病院から帰ったら、【ナロウズ音楽事務所】から郵便が届いていた。
検査結果が良かったのと相まって、気分が一気に上昇する。先日夢の中で歌っていた曲を口ずさみながら、ハサミで封を切っていく。
表彰式は11月20日(土)の午後6時からで、7時から立食パーティーが行われる。
学校は昼までだから、そのまま新幹線に乗って……ギリギリかな? 余裕を持てば早退の方がいいだろう。期末試験の発表日だから、休みたくはない。
つらつらと予定を考えながら、すっかり自分が行くつもりでいるけど、悠希先輩と啓太は、確か欠席しろと言っていたような・・・でも、送られてきた書類を読むと、今後の契約について21日(日)に話し合うと書かれている。プロとして活動するなら、自分が行かなくてはならない。
夕食時間、まずは母さんが俺の検査結果の報告をする。
うちの家族は、大事な話は夕食時間にするという変わった決まりがあった。
良い報告なら楽しい団欒になるが、悪い話なら食事が不味くなり、どんよりと暗い夕食になってしまう。そこで俺は、良い話は食事前、悪い話は食事が終る頃にすべきだと、再発が分かった時の食事会で泣きながら訴え、それもそうだと了承された。

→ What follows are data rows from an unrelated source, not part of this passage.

(* ===== verification/MmrpWire.v ===== *)
(** * MmrpWire: the MMRP encoders stay inside their buffer

    Where [mmrp_emit_macvectors] and [mmrp_emit_svcvectors] write, whatever the attribute
    list and whatever the array [vectevt] holds: the vectors stay inside the buffer, and
    take at most nine bytes for each marked address; only the empty LeaveAll message of
    the second needs more room than it checks for. *)
From stdpp Require Import base gmap list strings numbers.
From S2P Require Import Prelude Text Parse Mrp Mvrp MvrpWire Mmrp.
From S2P Require Import MmrpInv.
#[local] Open Scope Z_scope.
#[local] Open Scope st_scope.

(** An attribute after a transmission: unchanged, or no longer marked. *)
Definition mm_sent (a a' : mmrp_attribute) : Prop := a' = a \/ a' = mm_clear_tx a.

Lemma mm_sent_refl l : Forall2 mm_sent l l.
Proof. induction l; constructor; [by left|done]. Qed.

Lemma mm_sent_trans l1 l2 l3 : Forall2 mm_sent l1 l2 -> Forall2 mm_sent l2 l3 -> Forall2 mm_sent l1 l3.
Proof.
  intros H. revert l3. induction H as [|a b l1 l2 Hab _ IH]; intros l3 H2; inversion_clear H2; [constructor|].
  constructor; [|by apply IH]. unfold mm_sent in *. destruct Hab as [-> | ->], H as [-> | ->]; auto.
Qed.

Lemma mm_sent_length l l' : Forall2 mm_sent l l' -> length l' = length l.
Proof. intros H. symmetry. by eapply Forall2_length. Qed.

(** The number of marked attributes. *)
Definition mm_ntx (l : list mmrp_attribute) : Z :=
  Z.of_nat (length (base.filter (fun a => tx (mm_applicant a) = true) l)).

Lemma mm_ntx_cons a l : mm_ntx (a :: l) = (if tx (mm_applicant a) then 1 else 0) + mm_ntx l.
Proof. unfold mm_ntx. rewrite list.filter_cons. destruct (tx (mm_applicant a)); simpl; lia. Qed.
Lemma mm_ntx_nonneg l : 0 <= mm_ntx l.
Proof. unfold mm_ntx. lia. Qed.
Lemma mm_ntx_length l : mm_ntx l <= Z.of_nat (length l).
Proof. unfold mm_ntx. pose proof (length_filter (fun a => tx (mm_applicant a) = true) l). lia. Qed.

Lemma mm_ntx_sent l l' : Forall2 mm_sent l l' -> mm_ntx l' <= mm_ntx l.
Proof.
  induction 1 as [|a a' l l' Ha _ IH]; [done|]. rewrite !mm_ntx_cons.
  destruct Ha as [-> | ->]; cbn; destruct (tx (mm_applicant a)); lia.
Qed.

(** Values that a MAC vector can hold. *)
Definition mm_vals (l : list mmrp_attribute) : Prop := Forall (fun a => value_ok (mm_value a)) l.

Lemma mm_vals_sent l l' : Forall2 mm_sent l l' -> mm_vals l -> mm_vals l'.
Proof.
  induction 1 as [|a a' l l' Ha _ IH]; intros H; [done|]. apply Forall_cons_iff in H as [H1 H2].
  constructor; [|by apply IH]. by destruct Ha as [-> | ->].
Qed.

(** ** Pushing events *)
Lemma pokes_done buf i vs :
  0 <= i -> i + Z.of_nat (length vs) <= Z.of_nat (length buf) ->
  exists buf', pokes buf i vs = Done buf' /\ length buf' = length buf.
Proof. intros H1 H2. destruct (pokes_end buf i vs H1 H2) as (buf' & E & Hl & _). eauto. Qed.

(** The vector grew by at most [k] bytes, in a buffer of the same size. *)
Definition grew (v v' : Vector) (k : Z) : Prop :=
  length (vbuf v') = length (vbuf v) /\ vectidx v <= vectidx v' <= vectidx v + k.

Lemma push_code_safe events c v :
  0 <= events + vectidx v < Z.of_nat (length (vbuf v)) -> exists v', push_code events c v = Done v' /\ grew v v' 1.
Proof.
  intros Hi. unfold push_code. destruct (_ <? _).
  - rewrite poke_done by done. obind. eexists. split; [done|]. split; cbn; [apply length_insert|lia].
  - eexists. split; [done|]. split; cbn; [done|lia].
Qed.

Lemma flush_safe events v :
  0 <= events + vectidx v < Z.of_nat (length (vbuf v)) -> exists v', flush events v = Done v' /\ grew v v' 1.
Proof.
  intros Hi. unfold flush. destruct (_ <? _).
  - rewrite poke_done by done. obind. eexists. split; [done|]. split; cbn; [apply length_insert|lia].
  - exists v. split; [done|]. split; [done|lia].
Qed.

(** ** Addresses *)

(** What the inner loops do: they mark as sent what they put in the vector. *)
Definition vector_safe (events lim : Z) (l l' : list mmrp_attribute) (v v' : Vector) (oops : bool) : Prop :=
  Forall2 mm_sent l l' /\ grew v v' (mm_ntx l - mm_ntx l') /\
  (oops = false -> events + vectidx v' <= lim).

Lemma vector_safe_stop events lim l v :
  events + vectidx v <= lim -> vector_safe events lim l l v v false.
Proof. intros H. split; [apply mm_sent_refl|]. split; [split; [done|lia]|done]. Qed.

Lemma vector_safe_push events lim a l l' v v1 v' oops :
  tx (mm_applicant a) = true -> grew v v1 1 -> vector_safe events lim l l' v1 v' oops ->
  vector_safe events lim (a :: l) (mm_clear_tx a :: l') v v' oops.
Proof.
  intros Ht [H1 H2] (H3 & [H4 H5] & H6). split; [constructor; [by right|done]|]. split; [|done].
  split; [congruence|]. rewrite !mm_ntx_cons, Ht. cbn. lia.
Qed.

Lemma vector_safe_oops events lim a l v v1 :
  tx (mm_applicant a) = true -> grew v v1 1 -> vector_safe events lim (a :: l) (mm_clear_tx a :: l) v v1 true.
Proof.
  intros Ht [H1 H2]. split; [constructor; [by right|apply mm_sent_refl]|]. split; [|done]. split; [done|].
  rewrite !mm_ntx_cons, Ht. cbn. lia.
Qed.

あれから、食後に話があるんだけど……と切り出すと、悪い話だと皆は身構える。でも、今日は良い話をするつもりで構えていたのに、俺の検査結果に安堵した家族が、「ほらみろ、心配ないと俺は言っただろう」(兄貴)とか「これで安心して大学に行ける」(姉貴)と騒ぎだしたので、俺のコンテストの話は食後になってしまった。